Благодаря этому ордену он удостоился чести весьма необычного посещения: к нему явился с визитом г-н барон де Вально, который приехал в Париж принести министру благодарность за свой титул и столковаться с ним кое о чем. Его собирались назначить мэром города Верьера вместо г-на де Реналя.

Жюльен чуть не хохотал про себя, когда г-н Вально по секрету сообщил ему, что г-н де Реналь, оказывается, был якобинцем и что это только совсем недавно открылось. Дело было в том, что на предстоящих перевыборах в палату депутатов новоиспеченный барон выдвигался кандидатом от министерства, а в большой избирательной коллегии департамента, в действительности ультрароялистской, г-на де Реналя выдвигали либералы.

Тщетно Жюльен пытался узнать хоть что-нибудь о г-же де Реналь: барон, вероятно, припомнил их былое соперничество и не обмолвился о ней ни словом. Он завершил свой визит тем, что попросил у Жюльена голос его отца на предстоящих выборах. Жюльен обещал написать отцу.

— Вам следовало бы, господин шевалье, представить меня господину маркизу де Ла-Молю.

«И правда, следовало бы, — подумал Жюльен. — Но такого мошенника!?»

— Правду сказать, — отвечал он, — я слишком маленький человек в особняке де Ла-Моль, чтобы брать на себя смелость представлять кого-нибудь.

Жюльен рассказывал маркизу обо всем.

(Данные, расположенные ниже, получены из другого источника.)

(* ===== verification/MBlk.v ===== *)
(** * Fixed-size block pools ([k_mm_blk.c])

    A pool is a [mblk_pool_t] in memory, its free blocks chained through their
    first words.  The model translates the three operations word for word. *)

From S2P Require Import Prelude KErr Mem.
Local Open Scope Z_scope.

(** [offsetof] of the fields of [mblk_pool_t]: [pool_name] at 0, then these. *)
Definition pool_blk_size (pool : Z) : Z := pool + 4.

Definition pool_blk_avail (pool : Z) : Z := pool + 8.

Definition pool_blk_whole (pool : Z) : Z := pool + 12.

Definition pool_avail_list (pool : Z) : Z := pool + 16.

Definition sizeof_mblk_pool_t : Z := 20.

(** The size of a pointer less one. *)
Definition addr_align_mask : Z := 3.

(** The loop linking the blocks: the number of links made and the last block.  [fuel] bounds
    the iterations; a loop that uses it up does not return. *)
Fixpoint pool_link (fuel : nat) (blk_cur blk_next blk_size pool_end blks : Z) : H (Z * Z * Z) :=
  if blk_next <? pool_end then
    match fuel with
    | O => stuck
    | S fuel =>
        st blk_cur blk_next;;
        pool_link fuel blk_next (blk_next + blk_size) blk_size pool_end (u32 (blks + 1))
    end
  else mret (blks, blk_cur, blk_next).

Definition krhino_mblk_pool_init (pool name pool_start blk_size pool_size : Z) : H kstat_t :=
  if pool =? 0 then mret RHINO_NULL_PTR else
  if name =? 0 then mret RHINO_NULL_PTR else
  if pool_start =? 0 then mret RHINO_NULL_PTR else
  if pool_size <? u32 (Z.shiftl blk_size 1) then mret RHINO_BLK_POOL_SIZE_ERR else
  if 0 <? Z.land pool_start addr_align_mask then mret RHINO_INV_ALIGN else
  if 0 <? Z.land blk_size addr_align_mask then mret RHINO_INV_ALIGN else
  if 0 <? Z.land pool_size addr_align_mask then mret RHINO_INV_ALIGN else
  let pool_end := pool_start + pool_size in
  '(blks, blk_cur, blk_next) ←
    pool_link (Z.to_nat pool_size) pool_start (pool_start + blk_size) blk_size pool_end 0;
  let blks := if blk_next =? pool_end then u32 (blks + 1) else blks in
  st blk_cur 0;;
  st pool name;;
  st (pool_blk_whole pool) blks;;
  st (pool_blk_avail pool) blks;;
  st (pool_blk_size pool) blk_size;;
  st (pool_avail_list pool) pool_start;;
  mret RHINO_SUCCESS.

(** The status and the value stored through [blk]; [blk] is the NULL test only. *)
Definition krhino_mblk_alloc (pool blk : Z) : H (kstat_t * option Z) :=
  if pool =? 0 then mret (RHINO_NULL_PTR, None) else
  if blk =? 0 then mret (RHINO_NULL_PTR, None) else
  avail ← ld (pool_blk_avail pool);
  if 0 <? avail then
    avail_blk ← ld (pool_avail_list pool);
    next ← ld avail_blk;
    st (pool_avail_list pool) next;;
    avail ← ld (pool_blk_avail pool);
    st (pool_blk_avail pool) (u32 (avail - 1));;
    mret (RHINO_SUCCESS, Some avail_blk)
  else mret (RHINO_NO_MEM, Some 0).

Definition krhino_mblk_free (pool blk : Z) : H kstat_t :=
  if pool =? 0 then mret RHINO_NULL_PTR else
  if blk =? 0 then mret RHINO_NULL_PTR else
  l ← ld (pool_avail_list pool);
  st blk l;;
  st (pool_avail_list pool) blk;;
  avail ← ld (pool_blk_avail pool);
  st (pool_blk_avail pool) (u32 (avail + 1));;
  mret RHINO_SUCCESS.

Вечером он рассказал ему о желании, которое выразил Вально, а также обо всех его проделках и фокусах, начиная с 1814 года.

— Вы не только представите мне завтра же этого нового барона, — весьма внушительно сказал ему г-н де Ла-Моль, — но еще пригласите его обедать на послезавтра. Это будет один из наших новых префектов.

— В таком случае, — холодно промолвил Жюльен, — я прошу у вас место директора дома призрения для моего отца.

— Превосходно, — ответил маркиз, вдруг развеселившись, — согласен. Я, признаться, опасался нравоучений. Вы, я вижу, исправляетесь.

Господин Вально сообщил Жюльену, что управляющий лотерейной конторой в Верьере недавно скончался: Жюльену показалось забавным предоставить это место г-ну де Шолену, тому старому кретину, чье прошение он когда-то подобрал на полу в комнате г-на де Ла-Моля. Маркиз от души хохотал над этим прошением, которое Жюльен процитировал ему, когда принес на подпись письмо к министру финансов по поводу этого места.

Едва только г-н де Шолен был назначен, Жюльену стало известно, что депутация от департамента уже ходатайствовала о предоставлении этого места г-ну Гро, знаменитому математику. Этот благородный человек располагал всего лишь тысячью четырьмястами франками ренты и ежегодно отдавал из них шестьсот франков семье покойного управляющего этой конторы, дабы помочь ей прокормиться.

Жюльен был изумлен тем, что он сделал. А эта семья покойного? Чем же они теперь будут жить? Сердце его сжалось при этой мысли. «Пустяки! — сказал он себе. — Мало ли мне предстоит совершить всяких несправедливостей, если я хочу преуспеть? Надо будет только научиться прикрывать все это прочувствованными фразами. Бедный господин Гро! Вот кто поистине заслужил орден. А получил его я, и мне надлежит действовать в духе правительства, которое соизволило мне его пожаловать».